Havoc recalled: "Everyone on set was hype because the record had gained so much traction. The label, the around the way crew, Prodigy and I - we were all excited to shoot a visual for the record." He also stated: "The whole video was shot in QueensBridge, which gave it a more grimey edge and authentic feel. My favorite scene is when we have the whole crew behind us, and Prodigy and I have on the Hennessy jerseys. I loved those shirts. Prodigy got them made." Havoc also commented: "The most challenging part of making the video was staying awake, because we shot non-stop from early that morning to 7am the next day."

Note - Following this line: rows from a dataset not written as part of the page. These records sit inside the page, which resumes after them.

(** * Semaphore.ts: a reader-writer lock on one shared 32-bit word

    A shallow embedding of [src/Semaphore.ts].  The class keeps its whole
    shared state in the first [Int32Array] element of an [ArrayBuffer]:

    - [0]      unlocked,
    - [-1]     write locked,
    - [x > 0]  read locked by [x] readers,

    and every handle keeps two private flags, [__haveWriteLock] and
    [__haveReadLock].  The four methods are loops around
    [Atomics.compareExchange], [Atomics.wait] and [Atomics.notify].

    The embedding has three layers:

    - the memory: an [ArrayBuffer] as its bytes, the [Int32Array] view and
      the three [Atomics] calls the class uses;
    - the methods, cut at their [Atomics] calls: a [frame] names the call a
      method is about to make, [step] performs it together with the local
      code that follows it up to the next call;
    - two ways of running them: [exec], one handle alone on the buffer, and
      [sys_step], any number of handles of one buffer interleaved. *)

From Stdlib Require Import ZArith Strings.String Strings.Byte Lia.
From stdpp Require Import base option list relations.

Local Open Scope Z_scope.

(** ** Exceptions

    The class throws plain [Error] objects told apart by their message
    only; the runtime adds the [RangeError] and [TypeError] of typed arrays
    and [Atomics]. *)

Inductive exn :=
| Error (message : string)
| RangeError
| TypeError.

Definition result (A : Type) : Type := exn + A.

(** The two kinds of failure of the lock.  All messages that report a
    contradiction between the shared word and the handle start with
    [Semaphore corrupted:]; every other message reports a misuse of the
    handle by its caller. *)

Inductive error_kind := ProtocolViolation | Corruption.

Definition kind_of (e : exn) : option error_kind :=
  match e with
  | Error message =>
      if String.prefix "Semaphore corrupted:" message
      then Some Corruption else Some ProtocolViolation
  | RangeError | TypeError => None
  end.

(** ** 32-bit integers in memory *)

(** [ToInt32] of ECMAScript on an integral number: reduce modulo [2^32],
    then read the result as a signed value. *)
Definition ToInt32 (x : Z) : Z :=
  let int32bit := x mod 2 ^ 32 in
  if 2 ^ 31 <=? int32bit then int32bit - 2 ^ 32 else int32bit.

Definition Z_of_byte (b : byte) : Z := Z.of_N (Byte.to_N b).

Definition byte_of_Z (z : Z) : byte :=
  default x00 (Byte.of_N (Z.to_N (z mod 256))).

(** The four bytes of an element, least significant first (the byte order
    of the platforms the class runs on). *)
Definition Int32_bytes (v : Z) : list byte :=
  let u := v mod 2 ^ 32 in
  [byte_of_Z u; byte_of_Z (u / 2 ^ 8); byte_of_Z (u / 2 ^ 16); byte_of_Z (u / 2 ^ 24)].

Definition Int32_of_bytes (b0 b1 b2 b3 : byte) : Z :=
  ToInt32 (Z_of_byte b0 + 2 ^ 8 * Z_of_byte b1
           + 2 ^ 16 * Z_of_byte b2 + 2 ^ 24 * Z_of_byte b3).

(** ** ArrayBuffer and Int32Array *)

(** An [ArrayBuffer] or a [SharedArrayBuffer]: its bytes, whether it is
    the shared kind, whether it was made resizable (an [ArrayBuffer] or a
    [SharedArrayBuffer] created with a [maxByteLength]), and whether it
    has been detached (an [ArrayBuffer] that was transferred away; its
    bytes are gone).  The buffer is the one object all handles of a lock
    refer to ([ptr], and the view [int32ArrayView] over it); the model
    passes it explicitly. *)
Record ArrayBuffer := {
  isShared : bool;
  isResizable : bool;
  isDetached : bool;
  contents : list byte
}.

While shooting the music video, Mobb Deep got into a fight with a man who was complaining about not getting enough screen time in the music video.

== Reception ==
In 2010 Pitchfork Media included the song at number 25 on their Top 200 Tracks of the 90s. Rolling Stone magazine placed the song on its list of The 50 Greatest Hip-Hop Songs of All Time and their list of the "Top 500 Best Songs of All Time" at No. 215. while Complex ranked "Shook Ones, Part II" at No. 23 on their list of the 25 most violent rap songs of all time. The BBC placed the song at third in their list of the greatest hip-hop songs of all time. In 2024, it was voted by Rock the Bells as the greatest Hip-Hop beat of all time.

== Legacy ==
In 1997, the song was sampled by Mariah Carey in her single "The Roof (Back in Time)". For its single remix, Mobb Deep recorded additional raps and also appeared in the music video. The song appears in the 2002 movie 8 Mile and in the 2005 video game Grand Theft Auto: Liberty City Stories. It also appears in NBA 2K13, NBA 2K18, and NBA 2K26. The line "I'm only nineteen but my mind is older" is quoted in the Hamilton song "My Shot". The title of the song is referenced in the fourth episode of the first season of the American teen drama television series Euphoria.

==Track listing==

Side A
| No. | Title | Length |
|---|---|---|
| 1. | "Shook Ones, Part II" (LP Version) | 4:27 |
| 2. | "Shook Ones, Part II" (Instrumental) | 4:41 |
| 3. | "Shook Ones, Part II" (A Cappella) | 3:49 |

Side B
| No. | Title | Length |
|---|---|---|
| 1. | "Shook Ones, Part I" (Original Version) | 4:13 |
| 2. | "Shook Ones, Part I" (Instrumental) | 4:13 |

==Charts==
===Weekly charts===

| Chart (1995) | Peak position |
|---|---|
| US Billboard Hot 100 | 59 |
| US Billboard Hot R&B/Hip-Hop Songs | 52 |
| US Billboard Hot Rap Singles | 7 |

==Certifications==

| Region | Certification | Certified units/sales |
| Denmark (IFPI Danmark) | Gold | 45,000^{‡} |
| Germany (BVMI) | Gold | 300,000^{‡} |
| Italy (FIMI) | Gold | 50,000^{‡} |
| New Zealand (RMNZ) | 3× Platinum | 90,000^{‡} |
| United Kingdom (BPI) | Platinum | 600,000^{‡} |
^{‡} Sales+streaming figures based on certification alone.